- [AIM OF THE EXERCISE]: Instruction for the data below: set down exactly the lines from the line with "[timespec] has its" to the line with "once with the", inclusive, and no others.

- [Entries taken from a collection]:

=== Begin Enclosure ===

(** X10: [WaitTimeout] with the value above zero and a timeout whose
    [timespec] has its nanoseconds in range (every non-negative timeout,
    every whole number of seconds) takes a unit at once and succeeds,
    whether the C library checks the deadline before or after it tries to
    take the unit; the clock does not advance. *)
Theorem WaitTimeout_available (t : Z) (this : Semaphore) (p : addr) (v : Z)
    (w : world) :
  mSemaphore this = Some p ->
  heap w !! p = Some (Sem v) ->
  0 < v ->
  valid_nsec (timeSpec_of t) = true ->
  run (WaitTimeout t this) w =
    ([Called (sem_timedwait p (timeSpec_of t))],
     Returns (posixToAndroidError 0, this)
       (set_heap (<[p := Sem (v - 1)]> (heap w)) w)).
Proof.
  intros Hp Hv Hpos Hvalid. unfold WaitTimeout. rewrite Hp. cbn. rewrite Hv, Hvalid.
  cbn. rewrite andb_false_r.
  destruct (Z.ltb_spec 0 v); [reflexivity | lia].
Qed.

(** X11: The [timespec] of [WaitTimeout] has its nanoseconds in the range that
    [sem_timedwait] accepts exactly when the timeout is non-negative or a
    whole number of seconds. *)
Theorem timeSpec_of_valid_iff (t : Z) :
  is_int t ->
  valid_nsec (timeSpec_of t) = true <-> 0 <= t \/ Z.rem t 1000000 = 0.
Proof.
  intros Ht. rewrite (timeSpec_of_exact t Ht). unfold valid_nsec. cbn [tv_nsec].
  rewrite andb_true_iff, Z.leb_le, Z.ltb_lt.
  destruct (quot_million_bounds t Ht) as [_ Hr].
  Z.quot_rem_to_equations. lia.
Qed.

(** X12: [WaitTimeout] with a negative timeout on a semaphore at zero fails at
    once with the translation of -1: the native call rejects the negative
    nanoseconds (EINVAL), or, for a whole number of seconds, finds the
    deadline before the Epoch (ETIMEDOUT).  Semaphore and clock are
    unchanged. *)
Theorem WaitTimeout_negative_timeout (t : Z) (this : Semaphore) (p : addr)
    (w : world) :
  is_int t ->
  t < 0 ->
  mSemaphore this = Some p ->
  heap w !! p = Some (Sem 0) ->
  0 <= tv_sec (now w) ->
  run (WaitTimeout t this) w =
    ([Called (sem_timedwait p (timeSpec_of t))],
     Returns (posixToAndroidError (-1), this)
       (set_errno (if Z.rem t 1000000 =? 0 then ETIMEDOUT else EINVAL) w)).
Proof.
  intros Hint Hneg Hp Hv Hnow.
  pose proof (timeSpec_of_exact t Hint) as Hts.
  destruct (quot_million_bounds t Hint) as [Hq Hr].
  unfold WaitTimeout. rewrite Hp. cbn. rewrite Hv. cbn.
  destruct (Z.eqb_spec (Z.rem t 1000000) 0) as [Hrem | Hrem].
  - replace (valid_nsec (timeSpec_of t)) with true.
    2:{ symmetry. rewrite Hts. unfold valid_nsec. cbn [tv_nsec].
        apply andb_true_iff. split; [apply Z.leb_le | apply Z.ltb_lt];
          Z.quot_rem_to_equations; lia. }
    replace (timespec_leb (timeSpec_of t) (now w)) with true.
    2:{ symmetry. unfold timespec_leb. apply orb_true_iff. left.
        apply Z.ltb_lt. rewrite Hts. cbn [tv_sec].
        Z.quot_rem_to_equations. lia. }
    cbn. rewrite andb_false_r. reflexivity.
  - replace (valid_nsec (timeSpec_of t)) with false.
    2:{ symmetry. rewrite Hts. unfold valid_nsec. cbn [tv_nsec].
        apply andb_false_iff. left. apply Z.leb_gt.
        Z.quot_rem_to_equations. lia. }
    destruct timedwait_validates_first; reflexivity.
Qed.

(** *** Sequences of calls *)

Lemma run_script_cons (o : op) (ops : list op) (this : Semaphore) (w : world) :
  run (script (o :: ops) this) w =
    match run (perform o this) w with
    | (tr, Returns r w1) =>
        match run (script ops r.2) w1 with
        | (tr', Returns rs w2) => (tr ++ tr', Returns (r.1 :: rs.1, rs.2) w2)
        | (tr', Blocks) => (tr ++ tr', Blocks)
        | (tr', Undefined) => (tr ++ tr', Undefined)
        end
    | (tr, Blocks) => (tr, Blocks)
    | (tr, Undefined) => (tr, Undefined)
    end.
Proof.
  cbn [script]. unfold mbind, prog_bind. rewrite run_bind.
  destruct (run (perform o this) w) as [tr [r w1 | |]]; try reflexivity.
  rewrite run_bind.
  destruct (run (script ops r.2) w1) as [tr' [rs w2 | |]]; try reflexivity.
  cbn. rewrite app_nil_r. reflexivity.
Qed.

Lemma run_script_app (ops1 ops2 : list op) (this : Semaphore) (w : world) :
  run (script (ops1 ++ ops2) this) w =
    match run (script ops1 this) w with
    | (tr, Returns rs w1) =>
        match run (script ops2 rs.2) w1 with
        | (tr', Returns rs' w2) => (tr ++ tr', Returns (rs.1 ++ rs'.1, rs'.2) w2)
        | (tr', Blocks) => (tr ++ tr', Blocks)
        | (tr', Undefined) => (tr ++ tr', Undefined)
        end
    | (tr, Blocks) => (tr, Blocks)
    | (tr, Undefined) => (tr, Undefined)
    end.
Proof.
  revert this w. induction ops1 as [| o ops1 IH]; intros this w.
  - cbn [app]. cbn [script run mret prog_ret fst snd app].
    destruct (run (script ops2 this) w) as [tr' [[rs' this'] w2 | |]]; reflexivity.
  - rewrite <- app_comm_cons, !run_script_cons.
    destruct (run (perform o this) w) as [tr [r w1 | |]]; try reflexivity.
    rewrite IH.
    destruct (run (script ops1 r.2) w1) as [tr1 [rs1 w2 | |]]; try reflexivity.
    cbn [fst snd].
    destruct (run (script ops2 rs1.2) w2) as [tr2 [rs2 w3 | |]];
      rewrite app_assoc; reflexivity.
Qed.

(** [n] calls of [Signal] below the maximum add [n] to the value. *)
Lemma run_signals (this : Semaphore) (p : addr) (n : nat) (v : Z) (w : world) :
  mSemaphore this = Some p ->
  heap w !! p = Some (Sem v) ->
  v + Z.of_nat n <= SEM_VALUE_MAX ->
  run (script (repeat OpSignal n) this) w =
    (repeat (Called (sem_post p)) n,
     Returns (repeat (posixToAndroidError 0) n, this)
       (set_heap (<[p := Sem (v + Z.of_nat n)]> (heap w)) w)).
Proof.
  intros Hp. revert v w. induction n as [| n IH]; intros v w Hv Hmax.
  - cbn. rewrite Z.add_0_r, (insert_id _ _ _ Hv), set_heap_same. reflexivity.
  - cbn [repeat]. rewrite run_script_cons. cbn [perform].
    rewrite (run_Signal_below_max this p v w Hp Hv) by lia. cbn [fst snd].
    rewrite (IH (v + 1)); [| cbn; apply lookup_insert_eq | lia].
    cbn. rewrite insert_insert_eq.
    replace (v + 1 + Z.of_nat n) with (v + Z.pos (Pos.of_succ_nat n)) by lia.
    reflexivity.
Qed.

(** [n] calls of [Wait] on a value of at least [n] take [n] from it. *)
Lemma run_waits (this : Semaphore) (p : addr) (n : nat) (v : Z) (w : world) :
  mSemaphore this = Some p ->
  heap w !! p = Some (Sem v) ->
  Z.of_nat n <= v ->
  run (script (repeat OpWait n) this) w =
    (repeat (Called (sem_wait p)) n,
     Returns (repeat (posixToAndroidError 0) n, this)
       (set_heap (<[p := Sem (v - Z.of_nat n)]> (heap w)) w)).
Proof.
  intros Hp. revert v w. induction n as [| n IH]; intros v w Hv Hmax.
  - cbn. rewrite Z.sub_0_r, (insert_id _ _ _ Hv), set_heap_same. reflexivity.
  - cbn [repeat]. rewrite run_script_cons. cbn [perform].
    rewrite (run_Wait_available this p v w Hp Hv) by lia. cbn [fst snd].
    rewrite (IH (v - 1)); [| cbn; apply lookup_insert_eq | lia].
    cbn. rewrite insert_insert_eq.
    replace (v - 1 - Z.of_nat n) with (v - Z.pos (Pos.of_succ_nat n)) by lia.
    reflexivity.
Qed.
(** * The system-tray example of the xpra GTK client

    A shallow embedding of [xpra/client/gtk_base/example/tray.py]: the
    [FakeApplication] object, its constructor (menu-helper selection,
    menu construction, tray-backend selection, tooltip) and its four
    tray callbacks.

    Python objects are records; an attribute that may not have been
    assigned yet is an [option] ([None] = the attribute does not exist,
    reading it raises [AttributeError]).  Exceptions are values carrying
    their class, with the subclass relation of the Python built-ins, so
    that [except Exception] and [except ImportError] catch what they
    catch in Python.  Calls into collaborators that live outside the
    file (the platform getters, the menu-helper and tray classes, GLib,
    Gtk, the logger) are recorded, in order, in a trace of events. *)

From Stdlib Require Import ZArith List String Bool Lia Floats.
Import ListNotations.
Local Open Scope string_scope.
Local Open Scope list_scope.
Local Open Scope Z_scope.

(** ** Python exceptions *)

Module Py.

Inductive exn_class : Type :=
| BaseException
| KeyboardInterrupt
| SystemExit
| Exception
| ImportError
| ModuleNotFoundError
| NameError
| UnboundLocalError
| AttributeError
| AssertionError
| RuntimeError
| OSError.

=== End Enclosure ===

- [RESULT OF THIS EXERCISE]:
    [timespec] has its nanoseconds in range (every non-negative timeout,
    every whole number of seconds) takes a unit at once and succeeds,
    whether the C library checks the deadline before or after it tries to
    take the unit; the clock does not advance. *)
Theorem WaitTimeout_available (t : Z) (this : Semaphore) (p : addr) (v : Z)
    (w : world) :
  mSemaphore this = Some p ->
  heap w !! p = Some (Sem v) ->
  0 < v ->
  valid_nsec (timeSpec_of t) = true ->
  run (WaitTimeout t this) w =
    ([Called (sem_timedwait p (timeSpec_of t))],
     Returns (posixToAndroidError 0, this)
       (set_heap (<[p := Sem (v - 1)]> (heap w)) w)).
Proof.
  intros Hp Hv Hpos Hvalid. unfold WaitTimeout. rewrite Hp. cbn. rewrite Hv, Hvalid.
  cbn. rewrite andb_false_r.
  destruct (Z.ltb_spec 0 v); [reflexivity | lia].
Qed.

(** X11: The [timespec] of [WaitTimeout] has its nanoseconds in the range that
    [sem_timedwait] accepts exactly when the timeout is non-negative or a
    whole number of seconds. *)
Theorem timeSpec_of_valid_iff (t : Z) :
  is_int t ->
  valid_nsec (timeSpec_of t) = true <-> 0 <= t \/ Z.rem t 1000000 = 0.
Proof.
  intros Ht. rewrite (timeSpec_of_exact t Ht). unfold valid_nsec. cbn [tv_nsec].
  rewrite andb_true_iff, Z.leb_le, Z.ltb_lt.
  destruct (quot_million_bounds t Ht) as [_ Hr].
  Z.quot_rem_to_equations. lia.
Qed.

(** X12: [WaitTimeout] with a negative timeout on a semaphore at zero fails at
    once with the translation of -1: the native call rejects the negative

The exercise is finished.